(* ===== verification/Bench.v ===== *)
(** * The benchmark client (kafko-bench/src/main.rs)

    The five scenarios and [main].  Environment variables are a function
    [env]; elapsed times are not modelled, so a scenario returns the figures of
    its [report] instead of its duration.  Nothing is printed. *)

From S2P Require Import Prelude Bytes Error Compression LogRecord Fs Names.
From S2P Require Import Log Partition Topic Producer Broker.

(** [anyhow::Error]: a broker's error or a message. *)
Inductive Error : Type := Kafka (e : KafkoError) | Message (msg : string).

Definition SEQUENTIAL_TOPIC : string := "scenario_sequential".
Definition CONCURRENT_TOPIC : string := "scenario_concurrent".
Definition BATCH_TOPIC : string := "scenario_batch".
Definition LZ4_SEQUENTIAL_TOPIC : string := "scenario_lz4_sequential".
Definition ZSTD_SEQUENTIAL_TOPIC : string := "scenario_zstd_sequential".

Definition CONCURRENT_TASKS : Z := 16.
Definition BATCH_SIZE : Z := 1024.

(** [u64] arithmetic. *)
Definition u64_mul (a b : Z) : Z := as_u64 (a * b).
Definition div_ceil (a b : Z) : Z := if a mod b =? 0 then a / b else u64_add (a / b) 1.

(** The printed figures: bytes are the product of the total and the value
    size. *)
Record Report : Type := mkReport { r_name : string; r_total : Z; r_bytes : Z; r_tasks : option Z }.

Definition with_codec (c : Compression) : LogConfig :=
  let d := Log.default_config in
  mkLogConfig (segment_size_threshold d) (index_interval d) (max_segment_age d) (max_partition_bytes d)
    (retention_check_interval d) (batch_max_records d) (batch_max_bytes d) c.

Definition default_cfg : LogConfig := with_codec CNone.
Definition lz4_cfg : LogConfig := with_codec Lz4.
Definition zstd_cfg : LogConfig := with_codec Zstd.

Section bench.
Context {B : Buf} {H : Crc32} {C : Codecs} {F : Flock}.
(** The environment, and the working directory that a relative data directory
    starts at. *)
Context (env : string -> option string) (cwd : path).

Definition VALUE_SIZE : Z := default 256 (env "KAFKO_VALUE_SIZE" ≫= parse_u64).
Definition TOTAL_RECORDS_TARGET : Z := default 100000 (env "KAFKO_TOTAL_RECORDS" ≫= parse_u64).
Definition PARTITIONS : Z :=
  match env "KAFKO_PARTITIONS" ≫= parse_u32 with
  | Some n => if 1 <=? n then n else 1
  | None => 1
  end.

Definition payload : list byte := replicate (Z.to_nat VALUE_SIZE) x00.

Definition report (name : string) (total_records : Z) (tasks : option Z) : Report :=
  mkReport name total_records (u64_mul total_records VALUE_SIZE) tasks.

(** [?] on a broker's result. *)
Abbreviation Host := (Process * Kafko)%type.
Abbreviation BM A := (M (World * Host) Error A).
Definition try {A} (m : KM (World * Host) A) : BM A := map_err Kafka m.

(** The body of a scenario after [producer_for]: the producer is dropped
    whichever way it ends. *)
Definition with_producer {A} (topic : string) (body : nat -> BM A) : BM A :=
  let* producer := try (producer_for topic) in
  fun s =>
    let '(o, s') := body producer s in
    match on_process (arc_drop producer) s' with
    | (Ok _, s'') => (o, s'')
    | (Panic msg, s'') => (Panic msg, s'')
    | (_, s'') => (NoFuel, s'')
    end.

(** [producer.send(None, payload.clone()).await?]. *)
Definition send_one (producer : nat) : BM unit :=
  let* _ := try (on_process (on_arc producer (Producer.send None payload))) in ret tt.

(** [for _ in 0..n]. *)
Definition send_loop (producer : nat) (n : Z) : BM unit :=
  for_each (seq 0 (Z.to_nat n)) (fun _ => send_one producer).

Definition run_sequential : BM Report :=
  let* _ := try (create_topic_with_config_and_partitions SEQUENTIAL_TOPIC default_cfg PARTITIONS) in
  with_producer SEQUENTIAL_TOPIC (fun producer =>
    let n := TOTAL_RECORDS_TARGET in
    let* _ := send_loop producer n in
    ret (report "sequential" n None)).

Definition run_lz4_sequential : BM Report :=
  let* _ := try (create_topic_with_config_and_partitions LZ4_SEQUENTIAL_TOPIC lz4_cfg PARTITIONS) in
  with_producer LZ4_SEQUENTIAL_TOPIC (fun producer =>
    let n := TOTAL_RECORDS_TARGET in
    let* _ := send_loop producer n in
    ret (report "lz4_sequential" n None)).

Definition run_zstd_sequential : BM Report :=
  let* _ := try (create_topic_with_config_and_partitions ZSTD_SEQUENTIAL_TOPIC zstd_cfg PARTITIONS) in
  with_producer ZSTD_SEQUENTIAL_TOPIC (fun producer =>
    let n := TOTAL_RECORDS_TARGET in
    let* _ := send_loop producer n in
    ret (report "zstd_sequential" n None)).

Definition send_one_batch (producer : nat) : BM unit :=
  let items := replicate (Z.to_nat BATCH_SIZE) (@None (list byte), payload) in
  let* _ := try (on_process (on_arc producer (send_batch items))) in ret tt.

Definition run_batch : BM Report :=
  let* _ := try (create_topic_with_config_and_partitions BATCH_TOPIC default_cfg PARTITIONS) in
  with_producer BATCH_TOPIC (fun producer =>
    let batches := div_ceil TOTAL_RECORDS_TARGET BATCH_SIZE in
    let total := u64_mul batches BATCH_SIZE in
    let* _ := for_each (seq 0 (Z.to_nat batches)) (fun _ => send_one_batch producer) in
    ret (report "batch" total None)).

(** ** The concurrent scenario

    A spawned task sends one record after another; other tasks run between the
    routing of a send and its append.  [remaining] counts the sends still to do, the
    one under way included.  A task drops its producer when it ends. *)
Inductive task : Type :=
| Ready (remaining : nat)
| Routed (partition : Z) (remaining : nat)
| Finished (r : unit + KafkoError).

Definition finish (producer : nat) (r : unit + KafkoError) : KM (World * Host) task :=
  let* _ := on_process (arc_drop producer) in ret (Finished r).

Definition task_step (producer : nat) (t : task) : KM (World * Host) task :=
  match t with
  | Ready O => finish producer (inl tt)
  | Ready (S remaining) =>
      let* r := attempt (on_process (on_arc producer (route None))) in
      match r with
      | inl partition => ret (Routed partition remaining)
      | inr e => finish producer (inr e)
      end
  | Routed partition remaining =>
      let* r := attempt (on_process (on_arc producer
        (let* now := Producer.current_timestamp_ms in
         append_to partition (LogRecord.new now None payload)))) in
      match r with
      | inl _ => ret (Ready remaining)
      | inr e => finish producer (inr e)
      end
  | Finished r => ret t
  end.

(** The tasks run in any order: [schedule] says whose turn it is.  A send is
    its routing and its append, and each append is a turn of the writer task by
    itself: appends that the program coalesces into one batch are here
    consecutive, which changes neither the totals nor the logs. *)
Fixpoint run_tasks (producer : nat) (schedule : list nat) (tasks : list task) : KM (World * Host) (list task) :=
  match schedule with
  | [] => ret tasks
  | i :: schedule' =>
      match tasks !! i with
      | Some t =>
          let* t' := task_step producer t in run_tasks producer schedule' (<[i := t']> tasks)
      | None => run_tasks producer schedule' tasks
      end
  end.

(** [for h in handles { h.await??; }]. *)
Fixpoint join_all (tasks : list task) : BM unit :=
  match tasks with
  | [] => ret tt
  | Finished (inl _) :: tasks' => join_all tasks'
  | Finished (inr e) :: _ => throw (Kafka e)
  | _ :: _ => no_fuel
  end.

Definition run_concurrent (schedule : list nat) : BM Report :=
  let* _ := try (create_topic_with_config_and_partitions CONCURRENT_TOPIC default_cfg PARTITIONS) in
  with_producer CONCURRENT_TOPIC (fun producer =>
    let per_task := TOTAL_RECORDS_TARGET / CONCURRENT_TASKS in
    let total := u64_mul per_task CONCURRENT_TASKS in
    let* _ := for_each (seq 0 (Z.to_nat CONCURRENT_TASKS)) (fun _ =>
      let* _ := try (on_process (arc_clone producer)) in ret tt) in
    let* tasks := try (run_tasks producer schedule
      (replicate (Z.to_nat CONCURRENT_TASKS) (Ready (Z.to_nat per_task)))) in
    let* _ := join_all tasks in
    ret (report "concurrent" total (Some CONCURRENT_TASKS))).

(** ** [main] *)
Definition run_scenario (schedule : list nat) (scenario : string) : BM Report :=
  if String.eqb scenario "sequential" then run_sequential
  else if String.eqb scenario "concurrent" then run_concurrent schedule
  else if String.eqb scenario "batch" then run_batch
  else if String.eqb scenario "lz4_sequential" then
    if compression_lz4 then run_lz4_sequential
    else throw (Message "scenario 'lz4_sequential' requires the `compression-lz4` cargo feature")
  else if String.eqb scenario "zstd_sequential" then
    if compression_zstd then run_zstd_sequential
    else throw (Message "scenario 'zstd_sequential' requires the `compression-zstd` cargo feature")
  else throw (Message ("unknown scenario '" +:+ scenario +:+ "'")).

(** An early return drops the broker. *)
Definition main (schedule : list nat) : M (World * Process) Error Report :=
  let scenario := default "" (env "KAFKO_SCENARIO") in
  if String.eqb scenario "" then throw (Message "KAFKO_SCENARIO is required")
  else
    let data_dir := join cwd (default "./kafko-bench_data" (env "KAFKO_BENCH_DATA_DIR")) in
    let* _ :=
      match env "KAFKO_RESET" with
      | Some _ => let* _ := attempt (E := io_error) (in_world (remove_dir_all data_dir)) in ret tt
      | None => ret tt
      end in
    let* broker := map_err Kafka (Broker.open data_dir) in
    fun '(w, p) =>
      let '(o, s) := run_scenario schedule scenario (w, (p, broker)) in
      let '(o', (w', (p', _))) :=
        match o with
        | Ok r => (let* _ := try (Broker.shutdown MultiThread) in ret r) s
        | Err e => (let* _ := try (drop_kafko MultiThread) in throw e) s
        | _ => (o, s)
        end in
      (o', (w', p')).

End bench.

___

#### [Your objective]
The answer is the lines above between the line holding "Fixpoint join_all (tasks" and the line holding "let* _ := join_all tasks in", inclusive, each written out exactly, and no others.

#### [Task answer]
Fixpoint join_all (tasks : list task) : BM unit :=
  match tasks with
  | [] => ret tt
  | Finished (inl _) :: tasks' => join_all tasks'
  | Finished (inr e) :: _ => throw (Kafka e)
  | _ :: _ => no_fuel
  end.

Definition run_concurrent (schedule : list nat) : BM Report :=
  let* _ := try (create_topic_with_config_and_partitions CONCURRENT_TOPIC default_cfg PARTITIONS) in
  with_producer CONCURRENT_TOPIC (fun producer =>
    let per_task := TOTAL_RECORDS_TARGET / CONCURRENT_TASKS in
    let total := u64_mul per_task CONCURRENT_TASKS in
    let* _ := for_each (seq 0 (Z.to_nat CONCURRENT_TASKS)) (fun _ =>
      let* _ := try (on_process (arc_clone producer)) in ret tt) in
    let* tasks := try (run_tasks producer schedule
      (replicate (Z.to_nat CONCURRENT_TASKS) (Ready (Z.to_nat per_task)))) in
    let* _ := join_all tasks in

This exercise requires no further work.